DAX
- Thomas Bergmann - Redakteur

Neuer Tag, neues Tief - der DAX schon wieder im Minus, nicht nur wegen VW!

Der DAX dürfte im Sog von Konjunktursorgen und schwachen Vorgaben aus Übersee seine Talfahrt am Mittwoch fortsetzen. Der Broker IG taxiert den deutschen Leitindex am Morgen unter der Marke von 9.500 Punkten. Das Jahrestief bei 9.338 Punkten vom August-Crash rückt damit wieder näher.

Erneute Sorgen um China

Schwache Konjunkturdaten aus China nährten zur Wochenmitte einmal mehr die Sorgen der Anleger um die Weltwirtschaft.
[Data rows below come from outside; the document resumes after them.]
(* ===== verification/Bytes.v ===== *)
(** * Fixed-width integers as bytes

    [u64::to_be_bytes], [to_le_bytes] and their inverses, on [string] read as
    a byte vector, with the facts the key encodings rely on: fixed length,
    injectivity, round trips, and that big-endian bytes sort like numbers. *)

From S2P Require Import Prelude RustStr.

#[local] Open Scope N_scope.

Definition u64_bound : N := 2 ^ 64.

Definition byte_of (v : N) : ascii := ascii_of_N (v mod 256).

(** Little endian, [n] bytes. *)
Fixpoint le_bytes (n : nat) (v : N) : string :=
  match n with
  | O => EmptyString
  | S n => String (byte_of v) (le_bytes n (v / 256))
  end.

(** Big endian, [n] bytes. *)
Fixpoint be_bytes (n : nat) (v : N) : string :=
  match n with
  | O => EmptyString
  | S n => String (byte_of (v / 256 ^ N.of_nat n)) (be_bytes n v)
  end.

Fixpoint le_value (s : string) : N :=
  match s with
  | EmptyString => 0
  | String c s => byte_n c + 256 * le_value s
  end.

Fixpoint be_value (s : string) : N :=
  match s with
  | EmptyString => 0
  | String c s => byte_n c * 256 ^ N.of_nat (String.length s) + be_value s
  end.

Definition u64_to_be_bytes : N → string := be_bytes 8.
Definition u64_to_le_bytes : N → string := le_bytes 8.

(** [u64::from_be_bytes] of exactly eight bytes, else [None]. *)
Definition u64_from_be_bytes (s : string) : option N :=
  if bool_decide (String.length s = 8%nat) then Some (be_value s) else None.
Definition u64_from_le_bytes (s : string) : option N :=
  if bool_decide (String.length s = 8%nat) then Some (le_value s) else None.

Lemma byte_n_byte_of v : byte_n (byte_of v) = v mod 256.
Proof. unfold byte_n, byte_of. apply N_ascii_embedding. apply N.mod_lt. lia. Qed.

Lemma byte_n_lt c : byte_n c < 256.
Proof. apply N_ascii_bounded. Qed.

Lemma byte_n_inj c d : byte_n c = byte_n d → c = d.
Proof. unfold byte_n. intros H. by rewrite <- (ascii_N_embedding c), H, ascii_N_embedding. Qed.

Lemma be_bytes_length n v : String.length (be_bytes n v) = n.
Proof. induction n; simpl; congruence. Qed.

Lemma le_bytes_length n v : String.length (le_bytes n v) = n.
Proof. revert v; induction n; intros; simpl; congruence. Qed.

Lemma pow256_S n : 256 ^ N.of_nat (S n) = 256 * 256 ^ N.of_nat n.
Proof. rewrite Nat2N.inj_succ, N.pow_succ_r'. done. Qed.

Lemma pow256_pos n : 0 < 256 ^ N.of_nat n.
Proof. apply N.neq_0_lt_0, N.pow_nonzero. lia. Qed.

Lemma be_value_bytes n v : be_value (be_bytes n v) = v mod 256 ^ N.of_nat n.
Proof.
  induction n as [|n IH]; [simpl; by rewrite N.mod_1_r|].
  cbn [be_bytes be_value]. rewrite be_bytes_length, byte_n_byte_of, IH, pow256_S.
  pose proof (pow256_pos n). rewrite (N.mul_comm 256), N.Div0.mod_mul_r. lia.
Qed.

Lemma le_value_bytes n v : le_value (le_bytes n v) = v mod 256 ^ N.of_nat n.
Proof.
  revert v; induction n as [|n IH]; intros v; [simpl; by rewrite N.mod_1_r|].
  cbn [le_bytes le_value]. rewrite byte_n_byte_of, IH, pow256_S.
  pose proof (pow256_pos n). rewrite N.Div0.mod_mul_r. lia.
Qed.

Lemma be_value_lt s : be_value s < 256 ^ N.of_nat (String.length s).
Proof.
  induction s as [|c s IH]; simpl; [lia|]. pose proof (byte_n_lt c).
  change (String.length (String c s)) with (S (String.length s)). rewrite pow256_S. nia.
Qed.

Lemma be_bytes_value s : be_bytes (String.length s) (be_value s) = s.
Proof.
  induction s as [|c s IH]; [done|]. cbn [String.length be_bytes be_value].
  pose proof (pow256_pos (String.length s)) as Hp. pose proof (be_value_lt s) as Hs. f_equal.
  - apply byte_n_inj. rewrite byte_n_byte_of.
    rewrite N.div_add_l, (N.div_small (be_value s)), N.add_0_r by lia.
    apply N.mod_small, byte_n_lt.
  - etrans; [|exact IH]. clear IH Hp. revert Hs. generalize (be_value s), (String.length s); intros v n Hs.
    assert (∀ k, (k ≤ n)%nat → be_bytes k (byte_n c * 256 ^ N.of_nat n + v) = be_bytes k v) as Hk; [|by apply Hk].
    induction k as [|k IHk]; intros Hk; [done|]. simpl. rewrite IHk by lia. f_equal.
    unfold byte_of. f_equal. pose proof (pow256_pos k).
    replace (256 ^ N.of_nat n) with (256 ^ N.of_nat k * (256 * 256 ^ N.of_nat (n - S k))).
    + rewrite (N.mul_comm (byte_n c)), <- N.mul_assoc, N.mul_comm, N.div_add_l by lia.
      rewrite <- N.mul_assoc, (N.mul_comm 256), N.add_comm, N.Div0.mod_add. done.
    + rewrite N.mul_assoc, (N.mul_comm _ 256), <- pow256_S, <- N.pow_add_r. f_equal. lia.
Qed.

Lemma u64_be_roundtrip v : v < u64_bound → u64_from_be_bytes (u64_to_be_bytes v) = Some v.
Proof.
  intros Hv. unfold u64_from_be_bytes, u64_to_be_bytes. rewrite be_bytes_length, bool_decide_true by done.
  rewrite be_value_bytes. f_equal. by apply N.mod_small.
Qed.

Lemma u64_le_roundtrip v : v < u64_bound → u64_from_le_bytes (u64_to_le_bytes v) = Some v.
Proof.
  intros Hv. unfold u64_from_le_bytes, u64_to_le_bytes. rewrite le_bytes_length, bool_decide_true by done.
  rewrite le_value_bytes. f_equal. by apply N.mod_small.
Qed.

Lemma u64_be_inj a b : a < u64_bound → b < u64_bound → u64_to_be_bytes a = u64_to_be_bytes b → a = b.
Proof.
  intros Ha Hb H. apply u64_be_roundtrip in Ha, Hb. rewrite H in Ha. congruence.
Qed.

(** ** Order *)

(** Bytewise lexicographic comparison, the key order of the LSM stores. *)
Fixpoint bytes_compare (a b : string) : comparison :=
  match a, b with
  | EmptyString, EmptyString => Eq
  | EmptyString, _ => Lt
  | _, EmptyString => Gt
  | String c a, String d b =>
      match byte_n c ?= byte_n d with Eq => bytes_compare a b | o => o end
  end.

Lemma bytes_compare_value a b :
  String.length a = String.length b → bytes_compare a b = (be_value a ?= be_value b).
Proof.
  revert b; induction a as [|c a IH]; intros [|d b]; try done. simpl. intros [= Hlen].
  rewrite Hlen. pose proof (be_value_lt a) as Ha. pose proof (be_value_lt b) as Hb.
  rewrite Hlen in Ha. set (p := 256 ^ N.of_nat (String.length b)) in *.
  symmetry. destruct (N.compare_spec (byte_n c) (byte_n d)) as [->|Hlt|Hgt].
  - rewrite (IH b Hlen). destruct (N.compare_spec (be_value a) (be_value b)) as [->| |].
    + apply N.compare_refl.
    + apply N.compare_lt_iff. lia.
    + apply N.compare_gt_iff. lia.
  - apply N.compare_lt_iff. nia.
  - apply N.compare_gt_iff. nia.
Qed.

Lemma bytes_compare_refl a : bytes_compare a a = Eq.
Proof. induction a as [|c a IH]; [done|]. simpl. by rewrite N.compare_refl. Qed.

Lemma bytes_compare_antisym a b : bytes_compare b a = CompOpp (bytes_compare a b).
Proof.
  revert b; induction a as [|c a IH]; intros [|d b]; try done. simpl.
  rewrite (N.compare_antisym (byte_n c) (byte_n d)), (IH b).
  by destruct (byte_n c ?= byte_n d)%N.
Qed.

Lemma bytes_compare_eq a b : bytes_compare a b = Eq → a = b.
Proof.
  revert b; induction a as [|c a IH]; intros [|d b]; try done. simpl.
  destruct (N.compare_spec (byte_n c) (byte_n d)) as [E|?|?]; try done.
  apply byte_n_inj in E as <-. intros Hab. f_equal. by apply IH.
Qed.

(** Big-endian bytes sort like the numbers they encode. *)
Lemma u64_be_order a b :
  a < u64_bound → b < u64_bound →
  bytes_compare (u64_to_be_bytes a) (u64_to_be_bytes b) = (a ?= b).
Proof.
  intros Ha Hb. rewrite bytes_compare_value by (unfold u64_to_be_bytes; by rewrite !be_bytes_length).
  unfold u64_to_be_bytes. rewrite !be_value_bytes.
  by rewrite !N.mod_small.
Qed.

#[global] Arguments u64_to_be_bytes : simpl never.
#[global] Arguments u64_to_le_bytes : simpl never.
#[global] Arguments u64_from_be_bytes : simpl never.
#[global] Arguments u64_from_le_bytes : simpl never.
So fiel die Stimmung in Chinas Wirtschaft auf tiefsten Stand seit sechs Jahren. An den Börsen des Landes ging es teils deutlich nach unten. Auch der Future auf den US-Leitindex Dow Jones geriet nach der Vorlage der Daten unter Druck. Im Handelsverlauf richten sich die Blicke auf Daten zur Einkaufsmanagerstimmung in der Eurozone.

VW-Aktie im Fokus

Zudem bleibt der Abgas-Skandal bei Volkswagen (VW) im Fokus. Die VW-Aktie setzt ihre Talfahrt im frühen Handel fort. Analyst Jose Asumendi von der US-Bank JPMorgan strich seine Kaufempfehlung für die VW-Aktie. Im schlimmsten Fall sieht er ein Schadensvolumen von 40 Milliarden Euro auf VW zukommen. Für Tim Rokossa von der Deutschen Bank bietet sich selbst nach den hohen Kursverlusten noch keine Kaufgelegenheit, denn das volle Ausmaß des Skandals dürfte seiner Meinung nach noch länger im Dunkeln liegen.

Neues Verkaufssignal

Der DAX hatte am Dienstag bei 9.570 Punkten geschlossen und im Candlestick-Chart ein sogenanntes "Bearish Engulfing Pattern" ausgebildet. Dieses Chartmuster verheißt nichts Gutes. Die nächste Auffanglinie ist erst bei 9.400 Punkten zu finden beziehungsweise bei 9.338 Zählern, dem Tief vom 24. August. Eine Entspannung verspräche erst ein Sprung über die 10.000-Punkte-Marke, diese rückt aber immer mehr in weite Ferne.

Vorsicht Falle!

Die Meldungslage am deutschen Aktienmarkt ist bescheiden, die Stimmung der Anleger am Boden. Das ist aber einer der Gründe, warum der DAX in den nächsten Monaten wieder steigen könnte, wie DER AKTIONÄR in seiner aktuellen Ausgabe erörtert. Kurzfristig sind aber weitere Kursverluste möglich beziehungsweise wahrscheinlich.